Data entries:
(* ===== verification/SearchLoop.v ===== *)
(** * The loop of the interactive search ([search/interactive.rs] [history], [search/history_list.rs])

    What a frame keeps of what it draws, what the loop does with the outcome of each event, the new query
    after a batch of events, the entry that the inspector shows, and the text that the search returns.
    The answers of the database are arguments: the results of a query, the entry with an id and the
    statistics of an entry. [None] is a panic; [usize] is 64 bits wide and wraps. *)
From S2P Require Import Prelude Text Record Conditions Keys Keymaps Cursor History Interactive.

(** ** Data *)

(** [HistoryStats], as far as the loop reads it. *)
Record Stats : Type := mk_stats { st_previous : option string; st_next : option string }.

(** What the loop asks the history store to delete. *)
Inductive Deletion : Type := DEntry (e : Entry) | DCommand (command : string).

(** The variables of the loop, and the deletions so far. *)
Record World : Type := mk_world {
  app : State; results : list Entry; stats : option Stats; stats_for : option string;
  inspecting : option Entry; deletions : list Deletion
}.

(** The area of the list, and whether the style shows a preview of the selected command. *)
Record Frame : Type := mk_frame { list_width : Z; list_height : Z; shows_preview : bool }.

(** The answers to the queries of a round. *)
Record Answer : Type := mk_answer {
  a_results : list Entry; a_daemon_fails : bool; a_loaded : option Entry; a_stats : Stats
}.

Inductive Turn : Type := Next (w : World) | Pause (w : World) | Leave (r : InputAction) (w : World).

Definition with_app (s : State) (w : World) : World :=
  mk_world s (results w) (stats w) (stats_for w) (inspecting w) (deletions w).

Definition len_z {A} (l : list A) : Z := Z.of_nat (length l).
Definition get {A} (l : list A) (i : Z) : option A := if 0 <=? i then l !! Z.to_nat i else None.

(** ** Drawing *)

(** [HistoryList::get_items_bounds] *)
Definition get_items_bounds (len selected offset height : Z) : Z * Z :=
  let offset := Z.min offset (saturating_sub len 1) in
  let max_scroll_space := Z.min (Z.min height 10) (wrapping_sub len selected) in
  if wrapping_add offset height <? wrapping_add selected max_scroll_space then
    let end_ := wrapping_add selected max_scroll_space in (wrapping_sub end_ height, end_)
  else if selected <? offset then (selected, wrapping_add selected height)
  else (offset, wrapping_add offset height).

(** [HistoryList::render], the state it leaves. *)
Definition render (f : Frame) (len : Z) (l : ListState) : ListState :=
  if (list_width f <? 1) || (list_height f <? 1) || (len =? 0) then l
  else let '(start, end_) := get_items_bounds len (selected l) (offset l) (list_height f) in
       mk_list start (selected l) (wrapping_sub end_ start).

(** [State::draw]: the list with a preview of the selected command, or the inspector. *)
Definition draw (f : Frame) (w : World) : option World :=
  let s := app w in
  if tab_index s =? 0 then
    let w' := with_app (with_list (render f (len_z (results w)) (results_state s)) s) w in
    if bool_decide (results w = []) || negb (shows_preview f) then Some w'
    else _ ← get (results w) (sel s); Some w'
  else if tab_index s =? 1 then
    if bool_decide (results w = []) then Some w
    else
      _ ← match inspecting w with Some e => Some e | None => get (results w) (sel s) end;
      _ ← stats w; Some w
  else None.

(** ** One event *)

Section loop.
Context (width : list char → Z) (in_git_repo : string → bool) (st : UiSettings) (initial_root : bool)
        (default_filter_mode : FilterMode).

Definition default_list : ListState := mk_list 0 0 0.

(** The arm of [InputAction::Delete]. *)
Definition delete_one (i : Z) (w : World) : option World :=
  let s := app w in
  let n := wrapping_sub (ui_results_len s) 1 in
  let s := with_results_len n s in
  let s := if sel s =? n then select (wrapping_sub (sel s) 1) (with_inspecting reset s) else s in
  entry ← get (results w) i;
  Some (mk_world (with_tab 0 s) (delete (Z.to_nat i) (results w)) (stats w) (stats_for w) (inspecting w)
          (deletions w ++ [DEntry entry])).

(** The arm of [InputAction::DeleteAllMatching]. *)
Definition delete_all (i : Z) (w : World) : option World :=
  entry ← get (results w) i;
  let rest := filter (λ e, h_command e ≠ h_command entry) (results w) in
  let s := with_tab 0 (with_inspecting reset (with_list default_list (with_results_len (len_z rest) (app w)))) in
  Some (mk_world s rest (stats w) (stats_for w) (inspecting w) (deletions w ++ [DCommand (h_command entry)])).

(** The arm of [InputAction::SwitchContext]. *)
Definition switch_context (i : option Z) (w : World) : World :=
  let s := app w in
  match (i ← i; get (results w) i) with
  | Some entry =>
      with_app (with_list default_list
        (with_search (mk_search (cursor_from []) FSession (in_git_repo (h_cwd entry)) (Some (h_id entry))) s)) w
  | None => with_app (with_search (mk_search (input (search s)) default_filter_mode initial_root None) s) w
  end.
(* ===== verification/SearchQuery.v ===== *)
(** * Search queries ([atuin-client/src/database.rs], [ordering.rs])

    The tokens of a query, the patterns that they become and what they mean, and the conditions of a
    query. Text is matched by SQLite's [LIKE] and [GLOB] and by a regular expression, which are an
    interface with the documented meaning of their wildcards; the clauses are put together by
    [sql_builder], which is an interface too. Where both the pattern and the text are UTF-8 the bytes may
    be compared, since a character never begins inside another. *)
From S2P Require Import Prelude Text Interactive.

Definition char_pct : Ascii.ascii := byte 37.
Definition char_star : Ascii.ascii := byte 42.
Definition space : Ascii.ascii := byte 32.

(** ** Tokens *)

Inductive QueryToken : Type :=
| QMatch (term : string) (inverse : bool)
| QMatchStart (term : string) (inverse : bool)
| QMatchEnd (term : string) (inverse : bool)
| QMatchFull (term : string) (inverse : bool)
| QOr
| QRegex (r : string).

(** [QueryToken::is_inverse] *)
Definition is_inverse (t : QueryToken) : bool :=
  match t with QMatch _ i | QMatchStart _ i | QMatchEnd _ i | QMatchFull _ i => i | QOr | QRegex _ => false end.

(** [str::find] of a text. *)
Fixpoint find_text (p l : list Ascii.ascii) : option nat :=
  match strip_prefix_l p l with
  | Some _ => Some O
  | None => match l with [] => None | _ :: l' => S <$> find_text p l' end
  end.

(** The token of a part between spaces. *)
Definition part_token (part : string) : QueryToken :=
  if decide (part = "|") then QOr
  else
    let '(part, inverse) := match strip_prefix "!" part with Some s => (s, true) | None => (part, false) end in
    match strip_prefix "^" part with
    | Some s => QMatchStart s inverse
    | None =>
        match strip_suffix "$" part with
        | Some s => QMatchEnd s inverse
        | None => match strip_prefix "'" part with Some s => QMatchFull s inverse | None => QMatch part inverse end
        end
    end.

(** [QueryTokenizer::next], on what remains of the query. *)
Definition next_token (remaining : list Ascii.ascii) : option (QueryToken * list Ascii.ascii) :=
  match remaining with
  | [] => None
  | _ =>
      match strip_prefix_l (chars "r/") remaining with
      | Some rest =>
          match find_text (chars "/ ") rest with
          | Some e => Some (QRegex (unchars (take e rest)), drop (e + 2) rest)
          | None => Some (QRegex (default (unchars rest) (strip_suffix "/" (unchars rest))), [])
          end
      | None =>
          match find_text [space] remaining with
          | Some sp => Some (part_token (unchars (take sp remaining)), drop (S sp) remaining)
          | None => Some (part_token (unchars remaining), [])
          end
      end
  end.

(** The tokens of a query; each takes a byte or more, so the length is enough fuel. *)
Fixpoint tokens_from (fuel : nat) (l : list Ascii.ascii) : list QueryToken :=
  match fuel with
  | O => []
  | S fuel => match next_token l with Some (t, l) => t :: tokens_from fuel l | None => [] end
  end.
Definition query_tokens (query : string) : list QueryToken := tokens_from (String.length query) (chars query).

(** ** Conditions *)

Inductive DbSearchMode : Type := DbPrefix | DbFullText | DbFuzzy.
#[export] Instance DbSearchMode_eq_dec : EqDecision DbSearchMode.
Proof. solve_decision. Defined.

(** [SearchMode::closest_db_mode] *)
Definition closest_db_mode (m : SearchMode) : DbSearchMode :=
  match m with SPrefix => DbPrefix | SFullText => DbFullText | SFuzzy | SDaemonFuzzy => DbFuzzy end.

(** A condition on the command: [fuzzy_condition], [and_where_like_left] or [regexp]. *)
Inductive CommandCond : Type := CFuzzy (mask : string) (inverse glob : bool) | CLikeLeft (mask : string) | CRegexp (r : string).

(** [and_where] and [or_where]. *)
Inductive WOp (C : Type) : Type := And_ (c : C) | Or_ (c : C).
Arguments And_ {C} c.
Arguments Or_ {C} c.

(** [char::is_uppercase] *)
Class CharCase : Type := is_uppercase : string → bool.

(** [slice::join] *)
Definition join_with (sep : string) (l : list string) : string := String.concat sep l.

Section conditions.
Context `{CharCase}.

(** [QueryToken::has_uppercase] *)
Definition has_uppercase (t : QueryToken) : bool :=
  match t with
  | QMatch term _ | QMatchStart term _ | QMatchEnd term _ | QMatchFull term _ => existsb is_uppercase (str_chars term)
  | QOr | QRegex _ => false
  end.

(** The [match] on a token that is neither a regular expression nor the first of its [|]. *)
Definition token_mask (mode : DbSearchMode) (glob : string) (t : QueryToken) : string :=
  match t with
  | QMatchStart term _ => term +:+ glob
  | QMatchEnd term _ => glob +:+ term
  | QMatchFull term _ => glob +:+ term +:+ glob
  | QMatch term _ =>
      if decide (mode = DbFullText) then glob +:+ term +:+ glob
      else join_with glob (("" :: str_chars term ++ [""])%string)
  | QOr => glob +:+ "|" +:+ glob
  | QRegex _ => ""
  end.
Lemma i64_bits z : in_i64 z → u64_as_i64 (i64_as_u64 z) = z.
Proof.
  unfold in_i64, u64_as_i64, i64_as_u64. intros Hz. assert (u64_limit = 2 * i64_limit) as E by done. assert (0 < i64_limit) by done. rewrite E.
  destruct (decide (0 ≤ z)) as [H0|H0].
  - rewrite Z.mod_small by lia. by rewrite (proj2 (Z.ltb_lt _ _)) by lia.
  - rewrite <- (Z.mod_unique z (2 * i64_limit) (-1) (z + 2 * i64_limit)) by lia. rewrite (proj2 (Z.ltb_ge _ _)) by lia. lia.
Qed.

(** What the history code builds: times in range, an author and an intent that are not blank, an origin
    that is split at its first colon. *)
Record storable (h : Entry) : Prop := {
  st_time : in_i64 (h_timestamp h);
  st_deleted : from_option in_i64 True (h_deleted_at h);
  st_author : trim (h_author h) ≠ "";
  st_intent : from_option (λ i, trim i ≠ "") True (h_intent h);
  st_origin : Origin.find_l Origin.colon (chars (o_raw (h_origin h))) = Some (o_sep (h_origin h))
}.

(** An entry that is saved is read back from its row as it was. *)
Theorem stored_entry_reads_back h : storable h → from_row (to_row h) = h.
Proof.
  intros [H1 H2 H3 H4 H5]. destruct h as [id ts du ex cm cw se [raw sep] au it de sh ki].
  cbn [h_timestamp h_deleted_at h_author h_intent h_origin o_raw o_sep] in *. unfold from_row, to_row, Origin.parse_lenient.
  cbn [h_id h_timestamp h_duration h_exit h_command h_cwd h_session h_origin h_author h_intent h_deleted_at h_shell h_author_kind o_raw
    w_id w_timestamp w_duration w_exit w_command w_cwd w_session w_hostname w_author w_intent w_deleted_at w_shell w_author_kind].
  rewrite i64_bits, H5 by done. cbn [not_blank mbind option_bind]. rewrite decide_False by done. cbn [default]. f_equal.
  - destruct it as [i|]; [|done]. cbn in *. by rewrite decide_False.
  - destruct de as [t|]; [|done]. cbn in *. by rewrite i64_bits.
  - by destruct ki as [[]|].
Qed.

--

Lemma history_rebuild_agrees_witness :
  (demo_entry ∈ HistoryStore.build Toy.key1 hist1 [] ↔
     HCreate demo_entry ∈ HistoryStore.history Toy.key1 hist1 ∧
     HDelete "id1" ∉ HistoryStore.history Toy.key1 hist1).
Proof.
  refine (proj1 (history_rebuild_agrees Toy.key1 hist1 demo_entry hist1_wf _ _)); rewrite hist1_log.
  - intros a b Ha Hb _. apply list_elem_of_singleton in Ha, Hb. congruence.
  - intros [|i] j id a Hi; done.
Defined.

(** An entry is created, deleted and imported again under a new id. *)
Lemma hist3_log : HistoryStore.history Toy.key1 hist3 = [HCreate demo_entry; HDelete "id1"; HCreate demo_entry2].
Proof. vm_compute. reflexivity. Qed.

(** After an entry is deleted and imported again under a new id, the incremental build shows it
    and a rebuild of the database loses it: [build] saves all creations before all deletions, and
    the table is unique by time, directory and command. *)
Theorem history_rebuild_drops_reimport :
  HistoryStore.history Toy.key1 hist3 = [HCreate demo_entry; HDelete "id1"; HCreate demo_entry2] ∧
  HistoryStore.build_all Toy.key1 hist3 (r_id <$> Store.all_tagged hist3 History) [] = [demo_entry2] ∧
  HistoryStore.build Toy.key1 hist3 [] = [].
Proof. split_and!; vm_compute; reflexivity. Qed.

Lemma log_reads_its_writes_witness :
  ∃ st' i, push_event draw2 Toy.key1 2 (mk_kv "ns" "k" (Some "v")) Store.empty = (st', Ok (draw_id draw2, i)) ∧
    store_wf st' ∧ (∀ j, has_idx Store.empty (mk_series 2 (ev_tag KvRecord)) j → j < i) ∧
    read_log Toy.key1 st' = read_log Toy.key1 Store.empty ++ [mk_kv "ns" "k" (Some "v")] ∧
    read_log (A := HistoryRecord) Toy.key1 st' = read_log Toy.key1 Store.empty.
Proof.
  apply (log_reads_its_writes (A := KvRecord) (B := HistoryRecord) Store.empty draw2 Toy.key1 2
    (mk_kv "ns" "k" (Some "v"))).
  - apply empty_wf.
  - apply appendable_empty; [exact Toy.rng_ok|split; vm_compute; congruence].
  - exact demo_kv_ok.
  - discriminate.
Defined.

> _WHAT YOU NEED TO DO_
Take the lines above from the one containing "match find_text [space]" to the one containing "(** ** Conditions *)" and retype them exactly, both ends included, with nothing added.

> _SOLUTION TO THIS EXERCISE_
          match find_text [space] remaining with
          | Some sp => Some (part_token (unchars (take sp remaining)), drop (S sp) remaining)
          | None => Some (part_token (unchars remaining), [])
          end
      end
  end.

(** The tokens of a query; each takes a byte or more, so the length is enough fuel. *)
Fixpoint tokens_from (fuel : nat) (l : list Ascii.ascii) : list QueryToken :=
  match fuel with
  | O => []
  | S fuel => match next_token l with Some (t, l) => t :: tokens_from fuel l | None => [] end
  end.
Definition query_tokens (query : string) : list QueryToken := tokens_from (String.length query) (chars query).

(** ** Conditions *)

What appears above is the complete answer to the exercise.